Regarding harm, while there were no apparent differences in adverse treatment-related events in LLLT versus control groups across studies, important contraindications and precautions for LLLT should be considered when using this modality. The total incidence of cellulitis reported in the included studies was two per group [23, 27]. Women with UE lymphedema after breast cancer treatment are at greater risk for developing cellulitis than women without lymphedema, likely due to stagnation of proteins and fluid in the edematous limb [30, 31]. Cellulitis is an acute infection of the skin and subcutaneous tissues characterized by erythema, pain, warmth, and swelling. Through medical record review of patients seen at the Thailand Lymphedema Day Care Center, Teerachaisakul et al. [30] identified 1456 patients diagnosed with lymphedema. Of these, 179 were determined to have had cellulitis for which several associated independent risk factors were identified: percent difference in limb circumference, primary lymphedema diagnosis, food-induced complication experience, and elevated systolic blood pressure. Interestingly, skin injury was not included in the list of potential risk factors. In the chronic wounds of 25 patients with primary lymphedema, methicillin-resistant Staphylococcus aureus was found in 35 % of the cases [32]. Meticulous skin care in patients with chronic lymphedema, to prevent opportunistic infections from microorganisms on the skin, is important in the prevention of cellulitis. Though LLLT does not appear to increase the risk for cellulitis, patients with skin breakdown or signs and symptoms of cellulitis should be referred for appropriate medical management.
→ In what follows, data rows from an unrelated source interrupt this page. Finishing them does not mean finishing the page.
(** ** The interleaving of all threads

    [accepted] logs the tasks that were put into a queue, [executed] those whose
    function was called. *)

Record world := mkWorld {
  sh : shared;
  workers : list worker_pc;
  clients : gmap nat (request * submit_pc);
  controls : gmap nat control_pc;
  accepted : list Z;
  executed : list Z
}.

(** A client is no worker of this pool: its [tls_worker_id] is -1, or the id of a worker of
    a larger pool that this one does not have.  Only a future that exists is cancelled:
    whoever does it holds a reference. *)
Inductive action :=
| ASubmit (i : nat) (r : request)
| AClient (i : nat) (me : option nat) (mem : luck)
| ANested (w : nat) (r : request)
| AWorker (w : nat) (mem : luck)
| ACommand (i : nat) (c : control_pc)
| AControl (i : nat) (now : Z)
| ACancel (f : Z).

(** The task a submission step has put into a queue. *)
Definition enqueued (pc pc' : submit_pc) : list Z :=
  match pc, pc' with STotal _ _, _ => [] | _, STotal _ t => [t] | _, _ => [] end.

Definition worker_enqueued (pc pc' : worker_pc) : list Z :=
  match pc, pc' with WBody _ _ (Some (_, c)), WBody _ _ (Some (_, c')) => enqueued c c' | _, _ => [] end.

Definition called (pc : worker_pc) : list Z := match pc with WCall t => [t] | _ => [] end.
(* ===== verification/PoolQueues.v ===== *)
(** * The queues of the thread pool, as one store of tasks

    What the pool's code relies on when it puts a task into one of its queues (rings,
    deques, priority lists) or takes one out: the classes [Puts] and [Takes], with an
    instance for every queue operation of [ThreadPool]. *)

From S2P Require Import Prelude Common MpmcRing WsDeque ThreadPool.

(** ** Linked lists of tasks *)

Fixpoint linked (h : heap) (p : Z) (l : list Z) : Prop :=
  match l with
  | [] => p = 0
  | t :: l => p = t /\ t <> 0 /\ exists x, h !! t = Some x /\ linked h (t_next x) l
  end.

Lemma linked_frame h h' l : forall p,
  (forall t, t ∈ l -> h' !! t = h !! t) -> linked h p l -> linked h' p l.
Proof.
  induction l as [|t l IH]; intros p Hf; simpl; [done|]. intros (-> & H0 & x & Hx & Hl). split; [done|]. split; [done|].
  exists x. split; [rewrite Hf by left; done|]. apply IH; [|done]. intros u Hu. apply Hf. by right.
Qed.

Lemma linked_dom h l : forall p t, linked h p l -> t ∈ l -> t <> 0 /\ is_Some (h !! t).
Proof.
  induction l as [|u l IH]; intros p t Hl Ht; [by apply not_elem_of_nil in Ht|].
  destruct Hl as (-> & H0 & x & Hx & Hl). apply elem_of_cons in Ht as [->|Ht]; [|by eapply IH]. split; [done|by exists x].
Qed.

Lemma linked_snoc h l e t x y : forall p,
  linked h p (l ++ [e]) -> e ∉ l -> t ∉ l -> t <> e -> t <> 0 ->
  h !! t = Some x -> t_next x = 0 -> h !! e = Some y ->
  linked (<[e := with_next t y]> h) p (l ++ [e; t]).
Proof.
  induction l as [|u l IH]; intros p Hl He Ht Hne H0 Hx Hn Hy; simpl in *.
  - destruct Hl as (-> & He0 & x' & Hx' & _). split; [done|]. split; [done|]. exists (with_next t y).
    rewrite lookup_insert_eq. split; [done|]. split; [done|]. split; [done|]. exists x. by rewrite lookup_insert_ne.
  - destruct Hl as (-> & Hu0 & x' & Hx' & Hl). rewrite not_elem_of_cons in He, Ht. split; [done|]. split; [done|].
    exists x'. rewrite lookup_insert_ne by (by intros ->; tauto). split; [done|]. apply IH; tauto.
Qed.
Lemma finv_new f pc' :
  fs !! f = None -> 0 < f -> claim r pc' = Some (f, 1, None) -> finv h (<[f := future_create]> fs) (fupd sub id (Some (r, pc'))).
Proof.
  intros Hf H0 Hc. pose proof HF as [F1 F2 F3].
  assert (forall t x, h !! t = Some x -> t_future x <> f) as Hno.
  { intros t x Hx E. destruct (F1 t x Hx ltac:(lia)) as [y Hy]. congruence. }
  eapply finv_own; [exact Hc| | |].
  - split; [done|]. split; [simpl; lia|]. split; [exists future_create; by rewrite lookup_insert_eq|].
    intros t y Hy E. by apply Hno in Hy.
  - intros t x Hx Hn. rewrite lookup_insert_ne by (intros E; by eapply Hno). by eapply F1.
  - intros id' c Hne Hcl. assert (c.1.1 <> f) as Hcf.
    { intros E. destruct (F2 id' c Hcl) as (_ & _ & (x & Hx & _) & _). congruence. }
    split; [|done]. eapply claim_frame; [by eapply F2|exact Hcf| |by left]. intros g Hg. by rewrite lookup_insert_ne.
Qed.

Lemma other_claim f n o id' c : claim r pc = Some (f, n, o) -> id' <> id -> claims sub id' c -> c.1.1 <> f.
Proof.
  intros Hc Hne Hcl E. apply Hne. pose proof HF as [_ _ F3]. apply (F3 id' id c (f, n, o)); [done| |done]. by exists r, pc.
Qed.

Lemma finv_task f t x pc' :
  h !! t = None -> claim r pc = Some (f, 1, None) -> claim r pc' = Some (f, 1, Some t) -> t_future x = f ->
  finv (<[t := x]> h) fs (fupd sub id (Some (r, pc'))).
Proof.
  intros Ht Hc Hc' Hx. pose proof HF as [F1 F2 F3].
  destruct (F2 id (f, 1, None) ltac:(by exists r, pc)) as (H0 & _ & (z & Hz & Er) & Hu). simpl in *.
  eapply finv_own; [exact Hc'| | |].
  - split; [done|]. split; [simpl; lia|]. split; [by exists z|]. simpl. intros u y. destruct (decide (u = t)) as [->|]; [done|].
    rewrite lookup_insert_ne by done. intros Hy E. by specialize (Hu u y Hy E).
  - intros u y. destruct (decide (u = t)) as [->|]; [rewrite lookup_insert_eq|rewrite lookup_insert_ne by done; apply F1].
    intros [= <-] _. rewrite Hx. by exists z.
  - intros id' c Hne Hcl. split; [|by eapply other_claim]. eapply claim_frame; [by eapply F2|by eapply other_claim|done|].
    intros u y. destruct (decide (u = t)) as [->|]; [rewrite lookup_insert_eq; intros [= <-]; by right; left|].
    rewrite lookup_insert_ne by done. by left.
Qed.

(** A task without a future. *)
Lemma finv_plain t x pc' :
  h !! t = None -> t_future x = 0 -> is_future r = false -> finv (<[t := x]> h) fs (fupd sub id (Some (r, pc'))).
Proof.
  intros Ht Hx Hr. pose proof (finv_pc pc' ltac:(unfold claim; rewrite Hr; by left)) as [F1 F2 F3]. split; [| |done].
  - intros u y. destruct (decide (u = t)) as [->|]; [rewrite lookup_insert_eq; by intros [= <-]|rewrite lookup_insert_ne by done; apply F1].
  - intros id' c Hcl. eapply (claim_frame _ _ _ 0); [by eapply F2| |done|].
    + destruct (F2 id' c Hcl) as (? & _). lia.
    + intros u y. destruct (decide (u = t)) as [->|]; [rewrite lookup_insert_eq; intros [= <-]; by right; left|].
      rewrite lookup_insert_ne by done. by left.
Qed.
Particularly relevant to patients with BCRL is the potential for malignancy. Because laser has been shown to increase blood flow and cellular energy production [11], it has been theorized that laser could have a carcinogenic influence on tissues [16]. According to a 2009 review [33], no evidence has demonstrated in vivo harm from laser therapy regarding increases in cancer or cancer cell activity. Similarly, in vitro studies showed no adverse effects, with some studies reporting increased phagocytic and chemotactic activity of leukocytes while noting no acceleration of tumor cell reproduction [33]. None of the studies included in this review evaluated the effect of LLLT on cancer recurrence or metastasis, which would require longer-term follow-up and much larger sample sizes.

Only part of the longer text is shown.